Tantalus and the Aliens:

Publications, Audiences and the Search for Gravitational Waves

H. M. Collins

Centre for the Study of Knowledge, Expertise and Science (KES), University of Wales, Cardiff, 50 Park Place, Cardiff CF1 3AT, Wales, UK; fax: +44 1222 874436; CollinsHM{at}Cardiff.ac.uk

Different audiences at different distances from the core-set read scientific papers in different ways. If the institutional circumstances are right, an `inner audience' may try to control an outer audience's reading.
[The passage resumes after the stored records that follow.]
(* ===== verification/Log.v ===== *)
(** The log (log.c): transactions of block writes, committed through an
    on-disk redo log, and recovery after a crash.

    [log] holds struct log and, below it, the buffer cache.  Sections under
    log.lock run without interference; a begin_op() that has to wait is
    [Blocked].  The superblock read by initlog() is readsb() of fs.c. *)

From Stdlib Require Import ZArith Lia.
From stdpp Require Import base gmap strings numbers list.
From S2P Require Import Prelude Bio.

Open Scope Z_scope.
Open Scope kern_scope.

Definition MAXOPBLOCKS : Z := 10.
Definition LOGSIZE : Z := MAXOPBLOCKS * 3.

Record log : Type := mkLog {
  lbio : bio;
  lstart : Z;
  lsize : Z;
  outstanding : Z;
  committing : bool;
  ldev : Z;
  lh_n : Z;
  lh_block : list Z     (* LOGSIZE block numbers *)
}.

Definition set_bio (v : bio) (s : log) : log :=
  mkLog v (lstart s) (lsize s) (outstanding s) (committing s) (ldev s) (lh_n s) (lh_block s).
Definition set_geometry (start size dev : Z) (s : log) : log :=
  mkLog (lbio s) start size (outstanding s) (committing s) dev (lh_n s) (lh_block s).
Definition set_outstanding (v : Z) (s : log) : log :=
  mkLog (lbio s) (lstart s) (lsize s) v (committing s) (ldev s) (lh_n s) (lh_block s).
Definition set_committing (v : bool) (s : log) : log :=
  mkLog (lbio s) (lstart s) (lsize s) (outstanding s) v (ldev s) (lh_n s) (lh_block s).
Definition set_lh (n : Z) (b : list Z) (s : log) : log :=
  mkLog (lbio s) (lstart s) (lsize s) (outstanding s) (committing s) (ldev s) n b.

Definition on_bio {A} (m : M bio A) : M log A := zoom lbio set_bio m.

(** struct superblock, its fields in the order of the block's words. *)
Record superblock : Type := mkSb {
  sb_size : Z; sb_nblocks : Z; sb_ninodes : Z; sb_nlog : Z;
  sb_logstart : Z; sb_inodestart : Z; sb_bmapstart : Z
}.

Definition decode_sb (d : list Z) : superblock :=
  mkSb (le32 d 0) (le32 d 4) (le32 d 8) (le32 d 12) (le32 d 16) (le32 d 20) (le32 d 24).

Section Log.
Variable pid : Z.

(** b->data of a held buffer, read and overwritten. *)
Definition get_data (i : nat) : M bio (list Z) := gets (fun s => data (get_buf s i)).
Definition set_data (i : nat) (v : list Z) : M bio unit := mod_buf i (with_data v).

Definition readsb (dev : Z) : M bio superblock :=
  let! bp := bread pid dev 1 in
  let! d := get_data bp in
  brelse pid bp ;;;
  ret (decode_sb d).

Definition install_trans : M log unit :=
  let! n := gets lh_n in
  for_up 0 n (fun tail =>
    let! s := gets id in
    let! lbuf := on_bio (bread pid (ldev s) (u32 (lstart s + tail + 1))) in
    require (arr_ok (lh_block s) tail) "log.lh.block index" ;;;
    let! dbuf := on_bio (bread pid (ldev s) (u32 (aget 0 (lh_block s) tail))) in
    let! d := on_bio (get_data lbuf) in
    on_bio (set_data dbuf d) ;;;
    on_bio (bwrite pid dbuf) ;;;
    on_bio (brelse pid lbuf) ;;;
    on_bio (brelse pid dbuf)).

Definition read_head : M log unit :=
  let! s := gets id in
  let! buf := on_bio (bread pid (ldev s) (u32 (lstart s))) in
  let! d := on_bio (get_data buf) in
  let n := i32 (le32 d 0) in
  modify (set_lh n (lh_block s)) ;;;
  for_up 0 n (fun i =>
    let! b := gets lh_block in
    require (arr_ok b i) "log.lh.block index" ;;;
    modify (set_lh n (aset b i (i32 (le32 d (4 + 4 * i)))))) ;;;
  on_bio (brelse pid buf).

Definition write_head : M log unit :=
  let! s := gets id in
  let! buf := on_bio (bread pid (ldev s) (u32 (lstart s))) in
  let! d := on_bio (get_data buf) in
  on_bio (set_data buf (put32 d 0 (lh_n s))) ;;;
  for_up 0 (lh_n s) (fun i =>
    require (arr_ok (lh_block s) i) "log.lh.block index" ;;;
    let! d := on_bio (get_data buf) in
    on_bio (set_data buf (put32 d (4 + 4 * i) (aget 0 (lh_block s) i)))) ;;;
  on_bio (bwrite pid buf) ;;;
  on_bio (brelse pid buf).

Definition recover_from_log : M log unit :=
  read_head ;;;
  install_trans ;;;
  modify (fun s => set_lh 0 (lh_block s) s) ;;;
  write_head.

(** sizeof(struct logheader): the count and LOGSIZE block numbers. *)
Definition sizeof_logheader : Z := 4 + 4 * LOGSIZE.

Definition initlog (dev : Z) : M log unit :=
  if sizeof_logheader >=? BSIZE then panic "initlog: too big logheader"
  else
    let! sb := on_bio (readsb dev) in
    modify (set_geometry (i32 (sb_logstart sb)) (i32 (sb_nlog sb)) dev) ;;;
    recover_from_log.

(** The zeroed struct log over a cold cache, and the start of the file
    system: binit() in main() and initlog(ROOTDEV) in the first forkret(). *)
Definition log_boot (d : disk) : log := mkLog (bio_boot d) 0 0 0 false 0 0 (repeat 0 (Z.to_nat LOGSIZE)).

Definition reboot (d : disk) : outcome log unit :=
  (on_bio binit ;;;
   initlog 1) (log_boot d).

Definition begin_op : M log unit :=
  let! s := gets id in
  if committing s then blocked
  else if lh_n s + (outstanding s + 1) * MAXOPBLOCKS >? LOGSIZE then blocked
  else modify (set_outstanding (outstanding s + 1)).

Definition write_log : M log unit :=
  let! n := gets lh_n in
  for_up 0 n (fun tail =>
    let! s := gets id in
    let! to := on_bio (bread pid (ldev s) (u32 (lstart s + tail + 1))) in
    require (arr_ok (lh_block s) tail) "log.lh.block index" ;;;
    let! from := on_bio (bread pid (ldev s) (u32 (aget 0 (lh_block s) tail))) in
    let! d := on_bio (get_data from) in
    on_bio (set_data to d) ;;;
    on_bio (bwrite pid to) ;;;
    on_bio (brelse pid from) ;;;
    on_bio (brelse pid to)).

Definition commit : M log unit :=
  let! n := gets lh_n in
  when (n >? 0)
    (write_log ;;;
     write_head ;;;
     install_trans ;;;
     modify (fun s => set_lh 0 (lh_block s) s) ;;;
     write_head).

Definition end_op : M log unit :=
  let! s := gets id in
  modify (set_outstanding (outstanding s - 1)) ;;;
  if committing s then panic "log.committing"
  else
    when (outstanding s - 1 =? 0)
      (modify (set_committing true) ;;;
       commit ;;;
       modify (set_committing false)).

(** log_write(b): the first place that holds b's block, or the next free one. *)
Definition log_write (b : nat) : M log unit :=
  let! s := gets id in
  if (lh_n s >=? LOGSIZE) || (lh_n s >=? lsize s - 1) then panic "too big a transaction"
  else if outstanding s <? 1 then panic "log_write outside of trans"
  else
    let! bn := on_bio (gets (fun t => blockno (get_buf t b))) in
    let! i := search (Z.to_nat (lh_n s)) 0 (fun i =>
      require (arr_ok (lh_block s) i) "log.lh.block index" ;;;
      ret (if u32 (aget 0 (lh_block s) i) =? bn then Some i else None)) in
    let i := match i with Some i => i | None => lh_n s end in
    require (arr_ok (lh_block s) i) "log.lh.block index" ;;;
    modify (set_lh (lh_n s) (aset (lh_block s) i (i32 bn))) ;;;
    when (i =? lh_n s) (modify (fun t => set_lh (lh_n t + 1) (lh_block t) t)) ;;;
    on_bio (mod_buf b (fun x => with_flags (Z.lor (flags x) B_DIRTY) x)).
End Log.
In Physics, the literature is sufficiently open to allow some papers that have no credibility with the mainstream to be published. This normally causes no problem within `core-groups' of scientists, because the orthodox interpretation is widely understood. There can still be trouble, however, from those who have not been socialized into the core-group's interpretative framework. Strangers to the field may give credence to papers which the core-group considers to be interpretatively dead. The `strangers' to which I refer are not scientific antagonists but scientists in different specialisms to those in the core-group, as well as policymakers and funders. A problem arises for the core-group when non-core-groupers are drawn into important decisions - as when a Big Science is fighting for funds.

The case of heterodox publications in gravitational radiation is examined. It is shown that papers published between 1985 and 1995, of which the core-group could normally be expected to think, `Ho hum - more of this', were strongly attacked. The institutional background of these attacks is explained.